Der Mann hofft ja immer, dass wir eines Tages gemeinsam sterben, so wie in dem Film "Wie ein einziger Tag". Oder dass er vor mir gehen kann. Nu ja. Es kommt wies kommt.

Liebe Bahnwärterin, ich fand das früher alles immer nur Gerede, von wegen "sich selber glücklich machen". Als ich mich von meinem Mann trennte, meinte mein Vater zu mir "Komm mir jetzt bloß nicht mit "ich muss mich selbst finden" und so n Scheiß!"
Diesen Gedanken hatte ich tatsächlich nie - und trotzdem war die Zeit nach der Trennung die wichtigste Reise, die ich je gemacht habe. Die Reise zu mir selbst.
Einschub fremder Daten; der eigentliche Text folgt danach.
(** * ValoPro: match normalisation, keyword filter and alert scheduler

    A shallow embedding of [utils/vlr_api.py] and of the pure and
    scheduling parts of [cogs/tracker.py], followed by the properties of
    the specification that concern them, and then by the reply helpers and
    the [/live] command of [cogs/tracker.py] with further properties of
    the code.

    Python's dynamically typed JSON values are an inductive type [val];
    dictionaries are finite maps from strings.  Code that can raise is
    written in the error monad [res]; the scheduler tick, which also
    mutates the cog's state and reads the clock, is written in the
    state-and-error monad [M]. *)

From Stdlib Require Import ZArith String Ascii Lia.
From Stdlib Require Import SpecFloat.
From stdpp Require Import gmap strings list fin_maps pretty.

#[local] Set Warnings "-register-all".
#[local] Open Scope string_scope.
#[local] Open Scope Z_scope.

(** ** Values *)

(** What [json.loads] can produce.  A float is kept as the sign, mantissa
    and exponent of its IEEE value. *)
Inductive val : Type :=
  | VNone
  | VBool (b : bool)
  | VInt (z : Z)
  | VFloat (f : spec_float)
  | VStr (s : string)
  | VList (l : list val)
  | VDict (d : gmap string val).

Abbreviation dict := (gmap string val).

(** ** Exceptions *)

Inductive exn : Type :=
  | AttributeError
  | TypeError
  | ValueError
  | OverflowError
  | OSError
  | KeyError
  | DiscordException.

Inductive res (A : Type) : Type :=
  | Ret (a : A)
  | Raise (e : exn).
Arguments Ret {A} a.
Arguments Raise {A} e.

Definition bind {A B : Type} (m : res A) (k : A -> res B) : res B :=
  match m with
  | Ret a => k a
  | Raise e => Raise e
  end.

Notation "x <- m ;; k" := (bind m (fun x => k))
  (at level 100, m at next level, right associativity).

(** [try: body except Exception: handler]; every [exn] above is a subclass
    of [Exception]. *)
Definition try_except {A : Type} (body : res A) (handler : exn -> res A) : res A :=
  match body with
  | Ret a => Ret a
  | Raise e => handler e
  end.

Definition returns {A : Type} (m : res A) : Prop := exists a, m = Ret a.

(** ** Built-in operations *)

Definition float_is_zero (f : spec_float) : bool :=
  match f with
  | S754_zero _ => true
  | _ => false
  end.

(** [bool(v)] *)
Definition truthy (v : val) : bool :=
  match v with
  | VNone => false
  | VBool b => b
  | VInt z => negb (z =? 0)
  | VFloat f => negb (float_is_zero f)
  | VStr s => negb (String.eqb s "")
  | VList l => match l with [] => false | _ => true end
  | VDict d => negb (bool_decide (d = ∅))
  end.

(** [a or b] *)
Definition py_or (a b : val) : val := if truthy a then a else b.

(** [d.get(k, default)] on a dictionary *)
Definition dict_get (d : dict) (k : string) (default : val) : val :=
  match d !! k with
  | Some v => v
  | None => default
  end.

(** [v.get(k, default)] on an arbitrary value: only dictionaries have the
    method. *)
Definition attr_get (v : val) (k : string) (default : val) : res val :=
  match v with
  | VDict d => Ret (dict_get d k default)
  | _ => Raise AttributeError
  end.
Liebe Ursula, ich hab heut Abend eine ganze Weile telefoniert und irgendwie kamen wir auch auf das Thema Schmerz. Ich liebe das Leben sehr und ich lebe unfassbar gern. Aber ich gebe schon auch zu, dass ich nach den 16 Jahren Dauerschmerz schon auch manche Abende oder Nächte habe, wo ich es kaum aushalten kann (vor allem, wenns kälter wird, das bekomme ich sozusagen postwendend zu spüren) und wo ich mich dann schon frage "Orrr ne ey.. Ich glaub, ich schaff das nicht."
"Was wäre denn da die Alternative?" wurde ich prompt gefragt. "Stürzt du dich dann vom Balkon?"
Vermutlich nicht - weil der Aufprall zu weh tun würde ;) Aber manchmal... ist es doch nicht so einfach, dass jeden Tag, jede Stunde, jede Sekunde auszuhalten.
Dann aber wieder versuch ich mich auf die Momente zu konzentrieren, wo es wieder aushaltbarer wird. Und ich sage mir "Es gibt sie ja noch, die erträglicheren Tage. Nutze die!" Und dann gehts auch wieder.
Und hat mich das geerdet? Ja, ich glaub, ein Stück weit schon. Vielleicht ist es das, warum ich so sehr das Positive in meinem Leben genieße und mich wenig darum kümmere, was andere machen oder von mir halten.